Currently my credit is at a point where I can/have financed 3 cars, get decent credit limits on credit cards, etc. Generally good, not great.

I've never had it to where my credit was upper echelon, spotless, and a good, long history, which I understand to be of high importance.

So since this will be a long term loan, it'll definitely help build my credit to a point where it's high up. Right?


Yeah, it's going to be hard, I know that.
I may have to do it the other way around, which is buying a house for myself first, since there are several in my current area, Mid TN, that are smaller houses, but large enough to be anywhere from 2-4 bedrooms for under 100,000. Houses that I'll be looking at in Chicago will probably range anywhere from 200,000 to 450,000.

I don't mean to sound like a knowitall or arrogant, but I'm going to go forth in this manner, buying a house in Chicago. [Obviously my ducks have to be in a row first].
I have future plans and the house fits into them.
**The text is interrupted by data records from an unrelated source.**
(** The edit a redline makes. *)
Record redlined (base : jsstr) (r : MinutesRedline) (out : jsstr) (pre anchored post proposed : list jsstr)
    (closed : bool) : Prop := {
  rl_base : sha256Hex base = baseSha256 r;
  rl_lines : document_lines base (pre ++ anchored ++ post) closed;
  rl_nonempty : anchored <> [];
  rl_text : sha256Hex (join [LF] anchored) = anchoredTextSha256 r;
  rl_anchor : anchored_at (anchor r) pre anchored post;
  rl_proposed : exists closed', document_lines (proposedText r) proposed closed';
  rl_out : out = text_of (pre ++ edited r proposed anchored ++ post) closed
}.

Lemma apply_redlined base r out : applyExactMinutesRedline base r = Ok out ->
  canonicalText base = Ok base /\ redline_ok r = true /\
  exists pre anchored post proposed closed, redlined base r out pre anchored post proposed closed.
Proof.
  unfold applyExactMinutesRedline, MinutesRedlineSchema. intros E. apply bind_ok in E as (t & Et & E).
  pose proof (canonicalText_id _ _ Et) as ->. apply bind_ok in E as (r' & [-> Hr]%parse_ok & E).
  destruct (negb _) eqn:Hb in E; [done|]. apply negb_false_iff, safeHashEqual_true in Hb as [_ Hb].
  destruct (contentLines base) as [lines lf] eqn:Ec.
  apply bind_ok in E as ([start fin] & Er & E).
  destruct (lineRange_ok _ _ _ _ Hr Er) as (pre & anchored & post & -> & Hne & -> & -> & Ha).
  replace (length pre + length anchored - length pre)%nat with (length anchored) in E by lia.
  rewrite drop_app_length, take_app_length in E.
  destruct (negb _) eqn:Hx in E; [done|]. apply negb_false_iff, safeHashEqual_true in Hx as [_ Hx].
  rewrite (redline_text_id r Hr) in E. cbn [mbind result_bind] in E. apply canonicalText_id in E.
  split_and!; [done..|]. exists pre, anchored, post, (contentLines (proposedText r)).1, lf.
  split; try done; [pose proof (contentLines_lines base) as Hl; by rewrite Ec in Hl
    |eexists; apply contentLines_lines|].
  rewrite E. unfold text_of, edited. do 2 f_equal. destruct (operation r).
  - by rewrite splice_middle.
  - by rewrite splice_at, <- app_assoc.
  - rewrite <- length_app, app_assoc, splice_at. by rewrite <- !app_assoc.
  - by rewrite splice_middle.
Qed.

(** C34. A redline changes exactly the text it was made for. When it applies,
    the base has the recorded digest and its lines are cut, at the lines or at
    the section that the anchor names, into what precedes, a nonempty anchored
    part with the recorded digest, and what follows; and the result is the
    preceding lines, the edited part and the following lines, joined by line
    feeds, with one more after the last line when the base ends with one. The
    edited part is the lines of the proposed text in place of the anchored
    ones, before or after them, or nothing. No redline applies to two bases,
    unless they are an explicit SHA-256 collision. *)
Theorem redline_exact base r out : applyExactMinutesRedline base r = Ok out ->
  (exists pre anchored post proposed closed, redlined base r out pre anchored post proposed closed) /\
  forall base' out', applyExactMinutesRedline base' r = Ok out' ->
    base' = base \/ collision (utf8_encode base') (utf8_encode base).
Proof.
  intros (Tb & _ & Hr)%apply_redlined. split; [done|].
  intros base' out' (Tb' & _ & pre' & an' & post' & prop' & cl' & Hr')%apply_redlined.
  destruct Hr as (pre & an & post & prop & cl & Hr). apply sha256Hex_eq.
  - apply canonicalText_ok in Tb' as (_ & _ & _ & Hu). by apply unicode_ok_well_formed.
  - apply canonicalText_ok in Tb as (_ & _ & _ & Hu). by apply unicode_ok_well_formed.
  - by rewrite (rl_base _ _ _ _ _ _ _ _ Hr), (rl_base _ _ _ _ _ _ _ _ Hr').
Qed.
End properties.

(** ** Resolving a review *)

Inductive ReviewKind := comment | redline.

Record MinutesReviewItemRef := MkReviewItem { itemId : jsstr; kind : ReviewKind }.

Definition review_item (itemMap : list (jsstr * MinutesReviewItemRef)) (item : MinutesReviewItemRef)
    : result (list (jsstr * MinutesReviewItemRef)) :=
  if map_has itemMap (itemId item) then Throw (JsError "duplicate minutes review item" [itemId item])
  else Ok (map_set itemMap (itemId item) item).

Definition review_withdrawal (itemMap : list (jsstr * MinutesReviewItemRef)) (withdrawn : list jsstr)
    (withdrawal : jsstr) : result (list jsstr) :=
  match map_get itemMap withdrawal with
  | None => Throw (JsError "withdrawal references unknown item" [withdrawal])
  | Some item =>
      match kind item with
      | redline => Throw (JsError "redlines cannot be withdrawn" [])
      | comment =>
          if set_has withdrawn (itemId item) then Throw (JsError "duplicate withdrawal" [itemId item])
          else Ok (set_add withdrawn (itemId item))
      end
  end.

Definition review_disposition (itemMap : list (jsstr * MinutesReviewItemRef)) (withdrawn : list jsstr)
    (dispositioned : list jsstr) (disposition : jsstr) : result (list jsstr) :=
  if negb (map_has itemMap disposition)
  then Throw (JsError "disposition references unknown item" [disposition]) else
  if set_has dispositioned disposition then Throw (JsError "duplicate disposition" [disposition]) else
  if set_has withdrawn disposition then Throw (JsError "withdrawn item also dispositioned" [disposition])
  else Ok (set_add dispositioned disposition).

Definition reviewIsResolved (items : list MinutesReviewItemRef) (withdrawals dispositions : list jsstr)
    : result bool :=
  itemMap ← forM review_item [] items;
  withdrawn ← forM (review_withdrawal itemMap) [] withdrawals;
  dispositioned ← forM (review_disposition itemMap withdrawn) [] dispositions;
  Ok (forallb (fun item => set_has withdrawn (itemId item) || set_has dispositioned (itemId item)) items).

(** A consistent review: distinct items, withdrawals of distinct comments,
    dispositions of distinct items that are not withdrawn. *)
Record consistent (items : list MinutesReviewItemRef) (withdrawals dispositions : list jsstr) : Prop := {
  cs_items : NoDup (map itemId items);
  cs_withdrawals : NoDup withdrawals;
  cs_comments : forall w, w ∈ withdrawals -> exists item, item ∈ items /\ itemId item = w /\ kind item = comment;
  cs_dispositions : NoDup dispositions;
  cs_known : forall d, d ∈ dispositions -> d ∈ map itemId items;
  cs_apart : forall d, d ∈ dispositions -> d ∉ withdrawals
}.

Definition item_entry (item : MinutesReviewItemRef) : jsstr * MinutesReviewItemRef := (itemId item, item).

(** A loop that appends one entry per item and refuses a repeated key. *)
Lemma forM_append {A B} (body : list B -> A -> result (list B)) (f : A -> B) (key : B -> jsstr)
    (ok : A -> Prop) l :
  (forall s x s', body s x = Ok s' <-> ok x /\ key (f x) ∉ map key s /\ s' = s ++ [f x]) ->
  forall s s', NoDup (map key s) ->
  (forM body s l = Ok s' <-> s' = s ++ map f l /\ NoDup (map key (s ++ map f l)) /\ Forall ok l).
Proof.
  intros Hbody. induction l as [|x l IH]; intros s s' Hd; cbn [forM map].
  { rewrite app_nil_r. split; [intros [= <-]; split_and!; try done; constructor|by intros (-> & _)]. }
  rewrite bind_ok, Forall_cons. assert ((s ++ [f x]) ++ map f l = s ++ f x :: map f l) as Ea
    by by rewrite <- app_assoc. split.
  - intros (s1 & (Hx & Hk & ->)%Hbody & E). apply IH in E as (-> & Hn & Hl); [|].
    + rewrite Ea in *. done.
    + rewrite map_app. apply NoDup_app. split_and!; [done| |apply NoDup_singleton].
      intros k Hin ->%list_elem_of_singleton. done.
  - intros (-> & Hn & Hx & Hl). exists (s ++ [f x]). rewrite <- Ea in Hn.
    assert (NoDup (map key (s ++ [f x]))) as Hs.
    { rewrite map_app in Hn. by apply NoDup_app in Hn as (? & _). }
    split; [|by apply IH; rewrite Ea in *]. apply Hbody. split_and!; try done.
    rewrite map_app in Hs. apply NoDup_app in Hs as (_ & Hs & _). intros Hin. destruct (Hs _ Hin). by left.
Qed.

Lemma items_loop items m : forM review_item [] items = Ok m <->
  m = map item_entry items /\ NoDup (map itemId items).
Proof.
  rewrite (forM_append review_item item_entry fst (fun _ => True)).
  - rewrite app_nil_l, map_map. change (map (fun x => (item_entry x).1) items) with (map itemId items).
    split; [by intros (? & ? & _)|]. intros []. split_and!; try done. by apply Forall_true.
  - intros s x s'. unfold review_item. destruct (map_has s (itemId x)) eqn:Hh.
    + apply map_has_true in Hh. split; [done|by intros (_ & ? & _)].
    + apply map_has_false in Hh. rewrite map_set_fresh by done. apply map_get_none in Hh.
      split; [by intros [= <-]|by intros (_ & _ & ->)].
  - apply NoDup_nil_2.
Qed.

Lemma get_item items w : NoDup (map itemId items) ->
  forall item, map_get (map item_entry items) w = Some item <-> item ∈ items /\ itemId item = w.
Proof.
  intros Hd item. split.
  - intros Hg%map_get_in. by apply list_elem_of_fmap in Hg as (i & [= -> ->] & Hi).
  - intros [Hi <-]. apply map_get_nodup.
    + replace (map item_entry items).*1 with (map itemId items); [done|].
      clear. induction items; cbn; congruence.
    + by apply (list_elem_of_fmap_2 item_entry).
Qed.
And it's not just storing the cars, maybe I shouldn't have regarded that so high, though that will be a benefit for me. My GF and I only have 3 cars. 1 that is being financed, with about 7-8k left on the loan currently, that she daily drives to work and school, the other 2 were bought for 1500 and 900 each, and would be worth to a buyer probably less. The first is my daily and costs minimal as it's decent on gas and cheap to insure and the 2nd is not worth it in my book to sell as it's stored in my garage in my apartment currently with no insurance, no current registration, therefore costing me only the money I use to fix it up, which is my hobby.



Again, thanks for the help. Sorry for sounding dumb or arrogant. I'm learning all I can and will be much more educated (self and from advisers) by the time I am ready to buy.
And I'm taking all advice from you guys!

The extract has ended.